At the end of the 1980s, Putnam became increasingly disillusioned with what he perceived as the "scientism" and the rejection of history that characterize modern analytic philosophy. He rejected internal realism because it assumed a "cognitive interface" model of the relation between the mind and the world. Putnam claimed that the very notion of truth would have to be abandoned by a consistent eliminative materialist. [71] Under the increasing influence of James and the pragmatists, he adopted a direct realist view of this relation. [72] For a time, under the influence of Ludwig Wittgenstein, he adopted a pluralist view of philosophy itself and came to view most philosophical problems as nothing more than conceptual or linguistic confusions created by philosophers by using ordinary language out of its original context. [67] In 2017 a book collecting articles on pragmatism by both Ruth Anna Putnam and Hilary Putnam was published, Pragmatism as a Way of Life: The Lasting Legacy of William James and John Dewey (Harvard UP, 2017, ISBN   9780674967502).

Many of Putnam's most recent works have addressed the concerns of ordinary people, particularly their concerns about social problems. [73] For example, he has written about the nature of democracy, social justice and religion. He has discussed the ideas of the continental philosopher, Jürgen Habermas, and has written articles influenced by "continental" ideas. [22]


Putnam himself may be his own most formidable philosophical adversary. [12] His frequent changes of mind have led him to attack his previous positions. However, many significant criticisms of his views have come from other philosophers and scientists. For example, multiple realizability has been criticized on the grounds that, if it were true, research and experimentation in the neurosciences would be impossible. [74] According to William Bechtel and Jennifer Mundale, to be able to conduct such research in the neurosciences, universal consistencies must either exist or be assumed to exist in brain structures. It is the similarity (or homology) of brain structures that allows us to generalize across species. [74] If multiple realizability were an empirical fact, results from experiments conducted on one species of animal (or one organism) would not be meaningful when generalized to explain the behavior of another species (or organism of the same species). [75] Other criticisms of metaphysical realism have been proposed by Jaegwon Kim, David Lewis, Robert Richardson and Patricia Churchland. [76] [77] [78] [79]

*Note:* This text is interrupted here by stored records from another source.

Hint Resolve tracking_submit tracking_reconcile tracking_cancel tracking_draft tracking_note
  tracking_node_configuration tracking_mining tracking_rescan tracking_attach tracking_lock
  tracking_close tracking_cover tracking_addresses tracking_slate_export tracking_request
  tracking_response tracking_response_import tracking_finalize tracking_finalized_export
  tracking_finalized_import tracking_funding_prepare tracking_funding_point tracking_funding_export
  tracking_funding_bind tracking_funding_capability tracking_funding_cancel tracking_funding_abandon
  tracking_payout_prepare tracking_payout_point tracking_payout_export tracking_payout_bind
  tracking_payout_capability tracking_payout_cancel tracking_payout_abandon : tracking.

Lemma contract_op_tracks A (m : method service CErr.CoreError A) : contract_op A m -> tracking m.
Proof. destruct 1; auto with tracking. Qed.
Hint Resolve contract_op_tracks : tracking.

Lemma session_op_tracks p A (m : method service CErr.CoreError A) g self self' r :
  session_op p A m -> m self = (self', r) -> tracks p g self -> tracks p g self'.
Proof.
  intros Hop Hrun. revert g. assert (Hm : tracking m -> forall g, tracks p g self -> tracks p g self').
  { intros Ht g. by apply (Ht _ _ _ Hrun). }
  destruct Hop as [| | | | |A m Hop]; [intros g; by eapply unlock_tracks|intros g; by eapply phrase_tracks|..];
    apply Hm; auto with tracking.
  destruct Hop; unfold swap_session_transition, swap_session_accept_quote; auto with tracking.
Qed.
Definition default_node_configuration (identity : NetworkIdentity) : NodeConfiguration :=
  mkNodeConfiguration "https://example.invalid/dom-rpc" identity "configured-dom-node" 1 5000 10000 5000 6 60000 3
    true None.

Definition restore_staging_path (destination : bytes) : bytes := str "." ++ destination ++ str ".seed-restore".

(** [staging_path]: [parent.is_dir()] hides errors. *)
Definition staging_path (destination : bytes) : fs (option bytes) := fun p =>
  if is_empty destination || negb (is_utf8 destination) then (p, Ok None)
  else match peek (fun _ => Ok tt) p with
       | (p, Ok _) => (p, Ok (Some (restore_staging_path destination)))
       | (p, Err _) => (p, Ok None)
       end.

(** The state of an offline restore; the two identifiers are drawn. *)
Definition offline_restore_state (ids : uuid * uuid) (seed : CanonicalWalletSeed) (identity : NetworkIdentity)
    : WalletState :=
  (WalletState_new ids.1 ids.2 identity seed.(cws_mnemonic).(mn_entropy) (default_node_configuration identity))
    <| ws_recovery := Some (mkRecoveryMetadata RECOVERY_SCHEME_BIP39_256_V1 true) |>
    <| ws_seed_restore_status := Some Seed.InProgress |>
    <| ws_sync_status := Sync.Synchronizing |>.
Definition initial_restore_state (ids : uuid * uuid) (seed : CanonicalWalletSeed) (identity : CoreChainIdentity)
    : WalletState :=
  offline_restore_state ids seed (domain_identity identity).

Definition restoring_status (state : WalletState) : bool :=
  match state.(ws_seed_restore_status) with
  | Some (Seed.InProgress | Seed.Complete) => true
  | _ => false
  end.
Definition restore_complete (state : WalletState) : bool :=
  bool_decide (state.(ws_seed_restore_status) = Some Seed.Complete).

Definition validate_checkpoint (state : WalletState) (seed : CanonicalWalletSeed) (identity : CoreChainIdentity)
    : result RErr.SeedRestoreError unit :=
  fail_if (negb (bool_decide (state.(ws_root_material) = seed.(cws_mnemonic).(mn_entropy)))
           || negb (bool_decide (state.(ws_identity) = domain_identity identity))
           || negb (restoring_status state)
           || restore_complete state && (negb (is_some state.(ws_core_scan_cursor))
                                         || negb (bool_decide (state.(ws_sync_status) = Sync.Synced)))
           || is_none_or state.(ws_recovery)
                (fun recovery => negb (String.eqb recovery.(rm_scheme) RECOVERY_SCHEME_BIP39_256_V1)))
          RErr.IncompatibleCheckpoint.

(** Totals over the whole history. *)
Definition durable_scan_totals (state : WalletState) : result RErr.SeedRestoreError (N * N) :=
  if negb (state.(ws_recovery_scanned_blocks) =? 0)
  then Ok (state.(ws_recovery_scanned_blocks), state.(ws_recovery_scanned_outputs))
  else
    let? outputs := foldM (fun total block =>
      ok_or (checked_add u64_max total block.(rcb_output_count)) RErr.CoordinateOverflow)
      state.(ws_recovery_canonical_blocks) 0 in
    Ok (len state.(ws_recovery_canonical_blocks), outputs).

(** A [BTreeMap] from account to outputs: keys in ascending order. *)
Fixpoint push_account (account : N) (output : OutputRecord) (accounts : list (N * list OutputRecord))
    : list (N * list OutputRecord) :=
  match accounts with
  | [] => [(account, [output])]
  | (a, outputs) :: rest =>
      if account =? a then (a, outputs ++ [output]) :: rest
      else if account <? a then (account, [output]) :: accounts
      else (a, outputs) :: push_account account output rest
  end.
Definition account_outputs (state : WalletState) : result RErr.SeedRestoreError (list (N * list OutputRecord)) :=
  foldM (fun accounts output =>
    let? metadata := ok_or (find_first (fun m => m.(rom_output_id) =? output.(out_id))
                                       (rev state.(ws_recovered_output_metadata))) RErr.MalformedRecovery in
    Ok (push_account metadata.(rom_recovery_account) output accounts)) state.(ws_outputs) [].

Definition output_is_spent (output : OutputRecord) : bool :=
  match output.(out_state) with Out.Spent _ => true | _ => false end.

Section restore.
Context {codec : CoreCodec} {code : CryptoCode} {json : StateCode} {seed_code : SeedCode}.
Context {W : Type} {api : WalletCoreApi W} {random : SinkRandom}.
(** The canonical scan of a seed on a chain, of dom-wallet-recovery. *)
Context (recovery_seed_of : CanonicalWalletSeed -> RecoveryChainContext -> RecoverySeed).

Definition cursor_anchor (cursor : CoreCursorBytes) : result RErr.SeedRestoreError CoreBlockReference :=
  let? cursor := match cursor_decode cursor with Ok cursor => Ok cursor | Err e => Err (map_scan_error e) end in
  Ok (mkBlockReference cursor.(wsc_anchor_height) cursor.(wsc_anchor_hash)).

Definition result_from_state (state : WalletState) (identity : CoreChainIdentity)
    : result RErr.SeedRestoreError SeedRestoreResult :=
  let? b := ok_or state.(ws_core_scan_cursor) RErr.Incomplete in
  let? cursor := match CoreCursorBytes_parse b identity with
                 | Ok cursor => Ok cursor
                 | Err error => Err (map_scan_error error)
                 end in
  let? final_cursor_anchor := cursor_anchor cursor in
  let? grouped := account_outputs state in
  let owned_outputs := len state.(ws_outputs) in
  let spent_outputs := len (List.filter output_is_spent state.(ws_outputs)) in
  let? '(scanned_blocks, scanned_outputs) := durable_scan_totals state in
  Ok (mkSeedRestoreResult
        (if is_empty state.(ws_outputs) then NoOwnedOutputs else OwnedOutputsRecovered)
        identity.(cci_network) identity.(cci_chain_id) scanned_blocks scanned_outputs owned_outputs spent_outputs
        (owned_outputs - spent_outputs) (len (List.filter rom_is_coinbase state.(ws_recovered_output_metadata)))
        state.(ws_legacy_proof_only_outputs) (balance state)
        (map (fun '(a, outputs) => mkRecoveredAccountBalance a (from_outputs outputs)) grouped)
        state.(ws_recovery_allocation_floors) final_cursor_anchor
        (OffChainMetadataNotRecoverableWithSeed
         :: (if state.(ws_legacy_proof_only_outputs) =? 0 then [] else [LegacyBackupRequired]))).

(** ** The sink of a session *)

Definition commit_error (error : StErr.StorageError) : RErr.SeedRestoreError :=
  match error with
  | StErr.StateTooLarge => RErr.StateStorageLimitExceeded
  | _ => RErr.Storage
  end.

(** What a commit stores on top of a state: the page applied, after the rewind. *)
Definition rewind_to (tip_height : N) (reorg_anchor : option CoreBlockReference)
    : method WalletState RErr.SeedRestoreError unit :=
  match reorg_anchor with
  | Some anchor => rewind_recovery_state anchor.(br_height) tip_height
  | None => mret tt
  end.
Definition checkpoint (n : nat) (self : SeedRestoreSession) (batch : CoreScanBatch) (cursor : CoreCursorBytes)
    (reorg_anchor : option CoreBlockReference) : method WalletState RErr.SeedRestoreError unit :=
  rewind_to batch.(cb_observed_tip).(br_height) reorg_anchor ;;;
  apply_recovery_batch (seed := recovery_seed_of self.(rss_seed) self.(rss_chain)) (sink_fresh n)
    (sink_fresh_legacy n) self.(rss_identity).(cci_coinbase_maturity) batch ;;;
  massign (fun state => state <| ws_core_scan_cursor := Some cursor.(cursor_bytes) |>
                              <| ws_seed_restore_status := Some Seed.InProgress |>
                              <| ws_sync_status := Sync.Synchronizing |>) ;;;
  mread (fun state => map_err (WalletState_validate state) RErr.MalformedRecovery).

(** [RestoreSink::commit] *)
Definition restore_commit (batch : CoreScanBatch) (cursor : CoreCursorBytes)
    (reorg_anchor : option CoreBlockReference) : method SeedRestoreSession RErr.SeedRestoreError unit := fun self =>
  match self.(rss_state) with
  | None => (self, Err RErr.Storage)
  | Some state =>
      let n := self.(rss_commits) in
      let self := self <| rss_commits ::= S |> in
      let '(place, r) :=
        match checkpoint n self batch cursor reorg_anchor state with
        | (next, Ok _) =>
            let '(place, r) := inside self.(rss_staging)
              (commit_with_encoding (sink_seal_random n) state.(ws_generation) next self.(rss_password)
                 self.(rss_kdf) CompactV2) self.(rss_place) in
            (place, match r with Ok committed => Ok committed | Err error => Err (commit_error error) end)
        | (_, Err error) => (self.(rss_place), Err error)
        end in
      match r with
      | Ok committed => (self <| rss_place := place |> <| rss_state := Some committed |>, Ok tt)
      | Err error =>
          let '(place, loaded) := inside self.(rss_staging) (load (sink_seal_random n) self.(rss_password)) place in
          (self <| rss_place := place |>
                <| rss_state := match loaded with Ok state => Some state | Err _ => None end |>
                <| rss_last_error := Some error |>, Err error)
      end
  end.

Definition restore_cursor_state (self : SeedRestoreSession) : result RErr.SeedRestoreError PersistedCoreCursorState :=
  let? state := ok_or self.(rss_state) RErr.Storage in
  match state.(ws_core_scan_cursor) with
  | None => Ok Absent
  | Some b => map_err (let? cursor := CoreCursorBytes_parse b self.(rss_identity) in Ok (Valid cursor))
                      RErr.IncompatibleCheckpoint
  end.
Definition restore_canonical_hash (self : SeedRestoreSession) (height : N)
    : result RErr.SeedRestoreError (option bytes) :=
  let? state := ok_or self.(rss_state) RErr.Storage in
  Ok (rcb_block_hash <$> find_first (fun b => b.(rcb_height) =? height) state.(ws_recovery_canonical_blocks)).

(** The methods the trait provides are left at their defaults. *)
#[export] Instance restore_sink : CoreScanTransactionSink SeedRestoreSession RErr.SeedRestoreError := {|
  core_cursor_state := restore_cursor_state;
  committed_canonical_hash := restore_canonical_hash;
  commit_core_batch batch cursor := restore_commit batch cursor None;
  commit_core_reorg safe_anchor batch cursor := restore_commit batch cursor (Some safe_anchor);
  persistence_stage _ := StorageCommit;
  recover_generation_conflict _ := mret false;
|}.

(** ** Sessions *)

Definition advance_once : method (W * SeedRestoreSession) RErr.SeedRestoreError SeedRestoreProgress := fun s =>
  if s.2.(rss_ready_to_publish) then (s, Ok ReadyToPublish) else
  let self := s.2 <| rss_last_error := None |> in
  match reconcile_once self.(rss_adapter) (s.1, self) with
  | (s, Err error) =>
      (s, Err match s.2.(rss_last_error) with Some e => e | None => map_scan_error error end)
  | ((w, self), Ok NoChanges) => ((w, self <| rss_ready_to_publish := true |>), Ok ReadyToPublish)
  | (s, Ok (Committed cursor)) => (s, let? anchor := cursor_anchor cursor in Ok (BatchCommitted anchor))
  | (s, Ok (ReorgCommitted safe_anchor cursor)) =>
      (s, let? new_anchor := cursor_anchor cursor in Ok (RestoreReorgCommitted safe_anchor new_anchor))
  end.

(** A call of the place, with its error translated. *)
Definition at_place {A} (error : StErr.StorageError -> RErr.SeedRestoreError) (m : fs A)
    : method SeedRestoreSession RErr.SeedRestoreError A := fun self =>
  let '(place, r) := m self.(rss_place) in
  (self <| rss_place := place |>, match r with Ok a => Ok a | Err e => Err (error e) end).
Definition as_storage (_ : StErr.StorageError) : RErr.SeedRestoreError := RErr.Storage.

(** [publish] of the session [self], whose place changes. *)
Definition publish_session (self : SeedRestoreSession)
    : method SeedRestoreSession RErr.SeedRestoreError SeedRestoreResult :=
  mread (fun _ => fail_if (negb self.(rss_ready_to_publish)) RErr.Incomplete) ;;;
  let! state := mread (fun _ => ok_or self.(rss_state) RErr.Storage) in
  mread (fun _ => fail_if (negb (is_some state.(ws_core_scan_cursor))) RErr.Incomplete) ;;;
  let! state :=
    if restore_complete state then mret state
    else
      let state := state <| ws_seed_restore_status := Some Seed.Complete |> <| ws_sync_status := Sync.Synced |> in
      at_place as_storage (inside self.(rss_staging)
        (commit_with_encoding (sink_seal_random self.(rss_commits)) state.(ws_generation) state
           self.(rss_password) self.(rss_kdf) CompactV2)) in
  let! outcome := mread (fun _ => result_from_state state self.(rss_identity)) in
  let! present := at_place as_storage (exists_at self.(rss_destination)) in
  mread (fun _ => fail_if present RErr.InvalidDestination) ;;;
  at_place as_storage (rename_directory self.(rss_staging) self.(rss_destination)) ;;;
  at_place as_storage sync_parent ;;;
  mret outcome.
Definition publish : method SeedRestoreSession RErr.SeedRestoreError SeedRestoreResult :=
  fun self => publish_session self self.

One of the main arguments against functionalism was formulated by Putnam himself: the Twin Earth thought experiment. However, there have been other criticisms. The Chinese room argument by John Searle (1980) is a direct attack on the claim that thought can be represented as a set of functions. The thought experiment is designed to show that it is possible to mimic intelligent action, without any interpretation or understanding, through the use of a purely functional system. In short, Searle describes a situation in which a person who speaks only English is locked in a room with Chinese symbols in baskets and a rule book in English for moving the symbols around. The person is instructed, by people outside the room, to follow the rule book for sending certain symbols out of the room when given certain symbols. Further, suppose that the people outside the room are Chinese speakers and are communicating with the person inside via the Chinese symbols. According to Searle, it would be absurd to claim that the English speaker inside "knows" Chinese based on these syntactic processes alone. This thought experiment attempts to show that systems that operate merely on syntactic processes cannot realize any semantics (meaning) or intentionality (aboutness). Thus, Searle attacks the idea that thought can be equated with the following of a set of syntactic rules. Thus, functionalism is an inadequate theory of the mind. [80] Several other arguments against functionalism have been advanced by Ned Block. [81]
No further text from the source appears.